Exercise instructions => Work through the records below, line by line, and say how many lines include "unfold", with nothing else.

[Dataset entries]
......

Lemma search_Ok here u : search m here = Ok u ↔ ∃ read, nodes m !! here = Some (Directory true read).
Proof.
  unfold search. destruct u. destruct (nodes m !! here) as [[[] r| | |]|]; split; try done; try (by intros [? ?]); eauto.
Qed.
Lemma dirs_to_nil : dirs_to m [].
Proof. intros l Hl Hne. by apply prefix_nil_inv in Hl. Qed.
Lemma dirs_to_snoc here c : dirs_to m (here ++ [c]) ↔ dirs_to m here ∧ search m here = Ok ().
Proof.
  rewrite search_Ok. split.
  - intros H. split.
    + intros l Hl Hne. apply H; [by apply prefix_app_r|]. intros ->. apply prefix_length in Hl. rewrite length_app in Hl. cbn in Hl. lia.
    + apply H; [by exists [c]|]. intros Heq. apply (f_equal length) in Heq. rewrite length_app in Heq. cbn in Heq. lia.
  - intros [H Hs] l [Hl| ->]%prefix_snoc Hne; [|done]. destruct (decide (l = here)) as [->|Hne']; [done|by apply H].
Qed.
Lemma dirs_to_prefix l here : l `prefix_of` here → dirs_to m here → dirs_to m l.
Proof.
  intros Hp H k Hk Hne. apply H; [by etrans|]. intros ->. apply Hne. by apply prefix_length_eq; [|apply prefix_length].
Qed.
Lemma canonical_root : machine_ok m → canonical m [].
Proof.
  intros Hm. split; [apply dirs_to_nil|]. pose proof (ok_root m Hm) as H. unfold is_kind in H.
  destruct (nodes m !! []) as [[]|]; try done. eauto.
Qed.
Lemma canonical_pop here : machine_ok m → canonical m here → canonical m (pop here).
Proof.
  intros Hm [Hd Hn]. destruct here as [|c here _] using rev_ind; [by apply canonical_root|]. rewrite pop_snoc.
  apply dirs_to_snoc in Hd as [Hd [r Hr]%search_Ok]. split; [done|]. eauto.
Qed.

......

Answer area => 2